Stored data:

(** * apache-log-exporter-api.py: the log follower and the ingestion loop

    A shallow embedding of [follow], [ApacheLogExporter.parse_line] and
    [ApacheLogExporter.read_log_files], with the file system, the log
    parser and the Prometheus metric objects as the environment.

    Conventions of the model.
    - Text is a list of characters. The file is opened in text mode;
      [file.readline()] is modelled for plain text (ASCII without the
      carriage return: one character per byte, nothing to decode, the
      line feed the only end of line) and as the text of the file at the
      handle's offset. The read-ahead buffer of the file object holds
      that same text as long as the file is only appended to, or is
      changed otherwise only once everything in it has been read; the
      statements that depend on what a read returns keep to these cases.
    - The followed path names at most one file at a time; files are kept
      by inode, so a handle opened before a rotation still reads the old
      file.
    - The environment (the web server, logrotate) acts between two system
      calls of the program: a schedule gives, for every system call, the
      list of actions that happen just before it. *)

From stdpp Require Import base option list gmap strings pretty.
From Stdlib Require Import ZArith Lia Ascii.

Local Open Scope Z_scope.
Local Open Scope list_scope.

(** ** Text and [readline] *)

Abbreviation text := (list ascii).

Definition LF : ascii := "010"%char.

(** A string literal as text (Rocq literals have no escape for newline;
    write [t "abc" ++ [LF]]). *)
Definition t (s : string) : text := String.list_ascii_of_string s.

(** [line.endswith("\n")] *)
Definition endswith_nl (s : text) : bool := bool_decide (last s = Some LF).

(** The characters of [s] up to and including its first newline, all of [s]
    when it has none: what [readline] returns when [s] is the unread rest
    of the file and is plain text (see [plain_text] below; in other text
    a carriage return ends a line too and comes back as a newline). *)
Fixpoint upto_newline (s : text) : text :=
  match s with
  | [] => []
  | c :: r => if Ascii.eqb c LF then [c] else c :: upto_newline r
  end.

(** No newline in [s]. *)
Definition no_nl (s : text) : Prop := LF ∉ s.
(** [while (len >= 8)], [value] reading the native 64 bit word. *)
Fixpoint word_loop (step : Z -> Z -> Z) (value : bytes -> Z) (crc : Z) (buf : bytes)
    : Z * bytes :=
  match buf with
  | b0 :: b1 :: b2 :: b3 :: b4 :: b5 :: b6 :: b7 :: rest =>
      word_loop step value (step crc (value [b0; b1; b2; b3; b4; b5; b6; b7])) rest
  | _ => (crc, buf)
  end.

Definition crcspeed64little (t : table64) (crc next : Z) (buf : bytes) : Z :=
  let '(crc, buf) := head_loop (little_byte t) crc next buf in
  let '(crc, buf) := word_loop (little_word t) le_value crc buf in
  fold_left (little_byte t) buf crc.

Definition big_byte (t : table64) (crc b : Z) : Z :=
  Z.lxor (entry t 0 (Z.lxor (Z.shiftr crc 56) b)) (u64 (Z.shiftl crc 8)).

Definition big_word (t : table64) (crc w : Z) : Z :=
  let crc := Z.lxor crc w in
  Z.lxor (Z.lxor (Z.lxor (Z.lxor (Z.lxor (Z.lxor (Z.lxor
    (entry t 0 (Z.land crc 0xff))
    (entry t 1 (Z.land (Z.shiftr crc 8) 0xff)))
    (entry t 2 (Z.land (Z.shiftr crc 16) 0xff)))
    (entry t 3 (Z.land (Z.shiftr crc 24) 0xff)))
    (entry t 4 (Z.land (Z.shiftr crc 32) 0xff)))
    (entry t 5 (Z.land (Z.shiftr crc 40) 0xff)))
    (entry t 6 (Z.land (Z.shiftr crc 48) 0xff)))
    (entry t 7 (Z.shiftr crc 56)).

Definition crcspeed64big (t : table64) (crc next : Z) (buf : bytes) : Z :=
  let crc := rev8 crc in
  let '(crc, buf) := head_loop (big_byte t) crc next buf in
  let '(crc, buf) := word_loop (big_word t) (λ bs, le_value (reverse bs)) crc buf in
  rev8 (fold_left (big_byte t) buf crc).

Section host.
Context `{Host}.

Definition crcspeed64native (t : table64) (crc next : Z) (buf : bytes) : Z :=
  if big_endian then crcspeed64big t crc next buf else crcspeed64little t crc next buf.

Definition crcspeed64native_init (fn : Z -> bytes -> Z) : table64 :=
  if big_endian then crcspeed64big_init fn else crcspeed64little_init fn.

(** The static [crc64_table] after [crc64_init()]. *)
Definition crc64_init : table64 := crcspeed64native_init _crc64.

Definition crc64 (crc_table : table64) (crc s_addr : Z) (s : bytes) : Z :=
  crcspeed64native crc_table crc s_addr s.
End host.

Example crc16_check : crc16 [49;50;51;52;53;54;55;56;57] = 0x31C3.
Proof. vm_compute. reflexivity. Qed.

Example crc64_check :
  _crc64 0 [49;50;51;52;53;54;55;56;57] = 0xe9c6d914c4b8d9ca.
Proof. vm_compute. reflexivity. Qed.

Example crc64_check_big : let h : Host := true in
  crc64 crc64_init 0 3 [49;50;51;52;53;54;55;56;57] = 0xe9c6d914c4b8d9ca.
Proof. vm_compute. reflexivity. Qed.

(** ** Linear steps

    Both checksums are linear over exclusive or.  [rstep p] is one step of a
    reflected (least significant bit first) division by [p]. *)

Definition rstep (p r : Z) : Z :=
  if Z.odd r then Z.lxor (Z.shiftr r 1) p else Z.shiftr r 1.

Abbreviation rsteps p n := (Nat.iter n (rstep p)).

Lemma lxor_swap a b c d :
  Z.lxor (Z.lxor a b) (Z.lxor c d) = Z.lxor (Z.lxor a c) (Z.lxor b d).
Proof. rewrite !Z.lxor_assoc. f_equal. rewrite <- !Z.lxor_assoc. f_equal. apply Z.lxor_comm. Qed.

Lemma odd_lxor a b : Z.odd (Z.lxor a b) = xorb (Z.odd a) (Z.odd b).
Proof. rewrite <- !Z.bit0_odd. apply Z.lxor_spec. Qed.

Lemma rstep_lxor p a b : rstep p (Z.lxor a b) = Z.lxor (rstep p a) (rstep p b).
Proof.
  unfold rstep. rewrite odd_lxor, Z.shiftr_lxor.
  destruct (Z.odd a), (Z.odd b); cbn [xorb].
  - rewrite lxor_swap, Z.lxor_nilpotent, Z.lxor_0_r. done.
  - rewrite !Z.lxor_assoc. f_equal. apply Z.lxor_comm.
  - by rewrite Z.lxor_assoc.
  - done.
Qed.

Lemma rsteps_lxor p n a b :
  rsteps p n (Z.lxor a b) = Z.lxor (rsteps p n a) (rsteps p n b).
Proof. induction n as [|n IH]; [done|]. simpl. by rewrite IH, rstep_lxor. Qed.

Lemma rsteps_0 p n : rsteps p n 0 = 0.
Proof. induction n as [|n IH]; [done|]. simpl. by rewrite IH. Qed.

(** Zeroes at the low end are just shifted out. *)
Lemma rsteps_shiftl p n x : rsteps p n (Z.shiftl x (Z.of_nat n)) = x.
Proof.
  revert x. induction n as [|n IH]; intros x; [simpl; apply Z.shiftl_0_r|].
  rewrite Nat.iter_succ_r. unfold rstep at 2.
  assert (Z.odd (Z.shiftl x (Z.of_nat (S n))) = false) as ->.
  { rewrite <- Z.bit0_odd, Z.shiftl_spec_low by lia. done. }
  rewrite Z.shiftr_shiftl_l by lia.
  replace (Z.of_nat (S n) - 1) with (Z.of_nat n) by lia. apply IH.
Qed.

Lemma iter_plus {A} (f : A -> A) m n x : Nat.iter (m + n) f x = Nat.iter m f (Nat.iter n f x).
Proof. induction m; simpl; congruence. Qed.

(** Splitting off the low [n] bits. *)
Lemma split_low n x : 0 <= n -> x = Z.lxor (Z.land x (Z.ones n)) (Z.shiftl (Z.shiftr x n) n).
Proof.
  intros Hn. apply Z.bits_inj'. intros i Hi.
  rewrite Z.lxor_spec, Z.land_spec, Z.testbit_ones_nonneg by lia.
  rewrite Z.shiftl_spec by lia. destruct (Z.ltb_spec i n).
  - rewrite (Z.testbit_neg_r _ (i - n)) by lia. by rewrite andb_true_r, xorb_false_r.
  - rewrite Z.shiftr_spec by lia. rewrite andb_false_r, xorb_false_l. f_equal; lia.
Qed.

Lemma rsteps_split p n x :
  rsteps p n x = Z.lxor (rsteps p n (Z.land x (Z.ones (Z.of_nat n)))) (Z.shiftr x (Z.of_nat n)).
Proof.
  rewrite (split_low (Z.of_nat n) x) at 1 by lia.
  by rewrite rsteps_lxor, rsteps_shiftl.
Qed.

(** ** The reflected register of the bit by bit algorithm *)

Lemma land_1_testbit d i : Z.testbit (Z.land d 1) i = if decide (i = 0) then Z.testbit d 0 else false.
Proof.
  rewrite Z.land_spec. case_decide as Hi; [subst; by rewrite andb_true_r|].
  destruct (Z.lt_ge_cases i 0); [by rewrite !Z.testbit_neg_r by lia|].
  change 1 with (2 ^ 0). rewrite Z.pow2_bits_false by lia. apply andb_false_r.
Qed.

**Task statement**
Show the lines of the records that include the string "Lemma".

**The answer**
Lemma lxor_swap a b c d :
Lemma odd_lxor a b : Z.odd (Z.lxor a b) = xorb (Z.odd a) (Z.odd b).
Lemma rstep_lxor p a b : rstep p (Z.lxor a b) = Z.lxor (rstep p a) (rstep p b).
Lemma rsteps_lxor p n a b :
Lemma rsteps_0 p n : rsteps p n 0 = 0.
Lemma rsteps_shiftl p n x : rsteps p n (Z.shiftl x (Z.of_nat n)) = x.
Lemma iter_plus {A} (f : A -> A) m n x : Nat.iter (m + n) f x = Nat.iter m f (Nat.iter n f x).
Lemma split_low n x : 0 <= n -> x = Z.lxor (Z.land x (Z.ones n)) (Z.shiftl (Z.shiftr x n) n).
Lemma rsteps_split p n x :
Lemma land_1_testbit d i : Z.testbit (Z.land d 1) i = if decide (i = 0) then Z.testbit d 0 else false.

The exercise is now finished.